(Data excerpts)
╭──

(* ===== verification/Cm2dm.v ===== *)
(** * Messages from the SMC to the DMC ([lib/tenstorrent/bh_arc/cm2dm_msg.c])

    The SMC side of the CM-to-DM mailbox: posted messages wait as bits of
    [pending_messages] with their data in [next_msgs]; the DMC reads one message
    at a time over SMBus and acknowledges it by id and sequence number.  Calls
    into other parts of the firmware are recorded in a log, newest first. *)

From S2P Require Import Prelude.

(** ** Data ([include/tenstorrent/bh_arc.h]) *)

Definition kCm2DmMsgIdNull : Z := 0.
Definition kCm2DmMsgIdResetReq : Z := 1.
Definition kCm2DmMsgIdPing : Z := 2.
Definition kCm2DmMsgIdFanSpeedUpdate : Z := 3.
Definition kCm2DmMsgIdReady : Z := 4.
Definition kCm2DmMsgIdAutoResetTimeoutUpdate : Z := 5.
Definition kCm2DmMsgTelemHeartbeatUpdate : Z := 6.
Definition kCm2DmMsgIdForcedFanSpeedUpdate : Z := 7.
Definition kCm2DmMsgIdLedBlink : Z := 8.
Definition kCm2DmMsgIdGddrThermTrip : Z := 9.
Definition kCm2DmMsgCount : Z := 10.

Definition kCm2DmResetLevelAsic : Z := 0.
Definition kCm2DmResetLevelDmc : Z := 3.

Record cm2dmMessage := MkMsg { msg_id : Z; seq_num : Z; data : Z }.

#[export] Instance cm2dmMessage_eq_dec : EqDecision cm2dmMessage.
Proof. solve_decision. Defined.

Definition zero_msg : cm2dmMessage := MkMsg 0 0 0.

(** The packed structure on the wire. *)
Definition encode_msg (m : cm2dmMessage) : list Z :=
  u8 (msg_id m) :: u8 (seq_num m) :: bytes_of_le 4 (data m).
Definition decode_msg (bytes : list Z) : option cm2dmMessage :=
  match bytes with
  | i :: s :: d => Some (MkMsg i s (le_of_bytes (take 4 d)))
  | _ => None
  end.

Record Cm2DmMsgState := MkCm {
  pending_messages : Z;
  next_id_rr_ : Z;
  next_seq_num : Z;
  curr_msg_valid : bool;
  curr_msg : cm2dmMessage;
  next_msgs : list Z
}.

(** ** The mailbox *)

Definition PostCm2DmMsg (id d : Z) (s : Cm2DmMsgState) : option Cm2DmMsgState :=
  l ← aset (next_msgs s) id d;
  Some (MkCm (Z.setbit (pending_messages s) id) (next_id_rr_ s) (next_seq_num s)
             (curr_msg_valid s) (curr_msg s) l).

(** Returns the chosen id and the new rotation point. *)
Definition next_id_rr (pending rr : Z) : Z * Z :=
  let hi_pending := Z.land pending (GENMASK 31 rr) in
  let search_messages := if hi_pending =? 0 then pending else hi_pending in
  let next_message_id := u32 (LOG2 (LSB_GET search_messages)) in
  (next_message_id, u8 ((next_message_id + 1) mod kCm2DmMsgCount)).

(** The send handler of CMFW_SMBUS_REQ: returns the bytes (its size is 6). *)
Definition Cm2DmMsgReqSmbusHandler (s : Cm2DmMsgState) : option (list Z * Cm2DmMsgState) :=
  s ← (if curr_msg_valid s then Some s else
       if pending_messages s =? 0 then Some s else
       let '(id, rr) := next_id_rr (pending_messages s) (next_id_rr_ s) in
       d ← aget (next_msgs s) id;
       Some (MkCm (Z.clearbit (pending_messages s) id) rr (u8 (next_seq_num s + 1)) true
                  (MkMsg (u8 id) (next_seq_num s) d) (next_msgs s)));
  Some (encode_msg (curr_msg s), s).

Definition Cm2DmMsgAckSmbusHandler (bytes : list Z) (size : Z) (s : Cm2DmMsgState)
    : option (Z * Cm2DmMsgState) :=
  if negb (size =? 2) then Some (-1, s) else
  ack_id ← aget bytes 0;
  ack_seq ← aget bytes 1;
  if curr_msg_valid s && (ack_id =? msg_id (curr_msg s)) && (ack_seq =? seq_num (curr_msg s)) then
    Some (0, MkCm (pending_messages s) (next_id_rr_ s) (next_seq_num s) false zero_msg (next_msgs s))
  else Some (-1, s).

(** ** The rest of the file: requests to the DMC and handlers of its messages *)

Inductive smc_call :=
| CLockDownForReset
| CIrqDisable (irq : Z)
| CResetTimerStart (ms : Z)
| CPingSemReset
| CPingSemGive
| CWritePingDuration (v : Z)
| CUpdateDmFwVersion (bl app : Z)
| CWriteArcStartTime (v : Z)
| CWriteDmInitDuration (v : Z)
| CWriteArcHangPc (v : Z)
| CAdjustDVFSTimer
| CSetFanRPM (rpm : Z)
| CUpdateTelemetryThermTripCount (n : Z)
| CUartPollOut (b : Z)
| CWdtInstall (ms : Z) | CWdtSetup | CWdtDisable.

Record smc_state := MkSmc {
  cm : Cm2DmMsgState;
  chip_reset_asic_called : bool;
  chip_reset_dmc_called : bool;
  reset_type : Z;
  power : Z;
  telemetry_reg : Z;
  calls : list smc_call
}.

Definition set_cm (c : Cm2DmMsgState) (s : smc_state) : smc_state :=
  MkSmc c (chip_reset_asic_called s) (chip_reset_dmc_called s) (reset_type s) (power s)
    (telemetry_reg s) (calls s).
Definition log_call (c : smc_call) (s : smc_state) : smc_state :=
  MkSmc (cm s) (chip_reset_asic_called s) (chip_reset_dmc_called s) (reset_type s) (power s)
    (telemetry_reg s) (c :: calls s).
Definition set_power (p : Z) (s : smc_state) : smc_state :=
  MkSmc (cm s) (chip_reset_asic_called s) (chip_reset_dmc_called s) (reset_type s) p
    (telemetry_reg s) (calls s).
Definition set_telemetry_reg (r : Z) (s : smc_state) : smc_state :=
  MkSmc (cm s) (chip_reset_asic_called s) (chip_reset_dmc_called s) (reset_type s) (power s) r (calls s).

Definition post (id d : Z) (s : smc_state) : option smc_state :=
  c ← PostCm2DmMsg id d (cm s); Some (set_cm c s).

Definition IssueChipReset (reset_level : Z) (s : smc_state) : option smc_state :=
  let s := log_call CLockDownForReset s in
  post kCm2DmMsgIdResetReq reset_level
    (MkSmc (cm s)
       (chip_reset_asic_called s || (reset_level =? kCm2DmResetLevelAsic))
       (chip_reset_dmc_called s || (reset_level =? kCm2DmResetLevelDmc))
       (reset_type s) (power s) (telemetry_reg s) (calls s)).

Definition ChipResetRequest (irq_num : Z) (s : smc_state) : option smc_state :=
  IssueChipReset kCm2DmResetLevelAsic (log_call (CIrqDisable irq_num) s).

╰──
╭──

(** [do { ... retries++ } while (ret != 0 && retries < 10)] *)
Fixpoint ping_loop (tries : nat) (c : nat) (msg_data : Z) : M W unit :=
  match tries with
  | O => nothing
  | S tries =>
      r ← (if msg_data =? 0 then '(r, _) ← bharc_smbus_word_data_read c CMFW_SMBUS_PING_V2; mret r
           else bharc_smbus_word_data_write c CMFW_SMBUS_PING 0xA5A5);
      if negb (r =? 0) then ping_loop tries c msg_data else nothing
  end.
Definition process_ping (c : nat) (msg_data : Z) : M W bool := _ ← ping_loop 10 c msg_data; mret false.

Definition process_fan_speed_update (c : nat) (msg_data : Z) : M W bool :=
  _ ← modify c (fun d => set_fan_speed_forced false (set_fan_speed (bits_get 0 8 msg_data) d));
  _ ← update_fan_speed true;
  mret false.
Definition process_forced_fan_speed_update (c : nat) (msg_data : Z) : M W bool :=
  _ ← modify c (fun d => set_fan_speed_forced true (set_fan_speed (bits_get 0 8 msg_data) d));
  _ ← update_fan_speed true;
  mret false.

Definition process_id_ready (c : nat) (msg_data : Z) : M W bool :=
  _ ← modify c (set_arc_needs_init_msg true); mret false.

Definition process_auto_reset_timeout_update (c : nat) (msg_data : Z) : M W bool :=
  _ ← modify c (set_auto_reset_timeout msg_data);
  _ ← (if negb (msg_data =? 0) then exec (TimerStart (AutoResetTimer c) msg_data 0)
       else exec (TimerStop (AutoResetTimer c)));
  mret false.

╰──
╭──

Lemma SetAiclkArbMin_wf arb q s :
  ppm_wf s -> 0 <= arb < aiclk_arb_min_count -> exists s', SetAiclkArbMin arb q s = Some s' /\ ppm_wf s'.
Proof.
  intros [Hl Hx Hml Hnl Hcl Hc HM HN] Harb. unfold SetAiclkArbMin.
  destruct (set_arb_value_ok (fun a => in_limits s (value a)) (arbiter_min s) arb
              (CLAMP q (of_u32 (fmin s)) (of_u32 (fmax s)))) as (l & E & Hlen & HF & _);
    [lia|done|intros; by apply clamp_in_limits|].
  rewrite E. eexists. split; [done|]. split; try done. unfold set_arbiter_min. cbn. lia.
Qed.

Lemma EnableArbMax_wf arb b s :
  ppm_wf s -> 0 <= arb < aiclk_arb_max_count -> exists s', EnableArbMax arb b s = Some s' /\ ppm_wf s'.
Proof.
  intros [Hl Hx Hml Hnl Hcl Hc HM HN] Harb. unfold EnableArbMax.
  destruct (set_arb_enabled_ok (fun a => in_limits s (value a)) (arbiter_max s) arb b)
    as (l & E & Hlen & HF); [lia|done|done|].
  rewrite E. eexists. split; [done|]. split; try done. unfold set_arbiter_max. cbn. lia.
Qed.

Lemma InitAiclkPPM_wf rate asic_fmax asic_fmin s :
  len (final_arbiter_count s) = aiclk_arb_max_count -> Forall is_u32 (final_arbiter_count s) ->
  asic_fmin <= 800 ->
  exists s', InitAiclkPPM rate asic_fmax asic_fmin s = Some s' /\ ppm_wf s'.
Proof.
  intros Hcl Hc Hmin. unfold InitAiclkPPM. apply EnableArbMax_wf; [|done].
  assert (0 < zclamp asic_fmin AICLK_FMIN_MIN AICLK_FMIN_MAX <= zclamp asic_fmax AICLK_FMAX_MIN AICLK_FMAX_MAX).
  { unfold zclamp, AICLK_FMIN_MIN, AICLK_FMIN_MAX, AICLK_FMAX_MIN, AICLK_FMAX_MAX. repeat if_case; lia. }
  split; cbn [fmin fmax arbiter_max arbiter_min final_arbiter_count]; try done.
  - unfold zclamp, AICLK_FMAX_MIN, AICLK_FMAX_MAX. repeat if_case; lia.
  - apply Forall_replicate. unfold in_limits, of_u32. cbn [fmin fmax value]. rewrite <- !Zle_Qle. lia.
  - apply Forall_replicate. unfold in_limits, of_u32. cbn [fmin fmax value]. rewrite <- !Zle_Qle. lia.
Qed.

╰──

§ How to complete this task: Taking the entries above, print exactly the lines starting at the line with "Definition kCm2DmMsgTelemHeartbeatUpdate : Z" and ending at the line with "Definition kCm2DmResetLevelDmc : Z := 3.", both included.

§ Result below:
Definition kCm2DmMsgTelemHeartbeatUpdate : Z := 6.
Definition kCm2DmMsgIdForcedFanSpeedUpdate : Z := 7.
Definition kCm2DmMsgIdLedBlink : Z := 8.
Definition kCm2DmMsgIdGddrThermTrip : Z := 9.
Definition kCm2DmMsgCount : Z := 10.

Definition kCm2DmResetLevelAsic : Z := 0.
Definition kCm2DmResetLevelDmc : Z := 3.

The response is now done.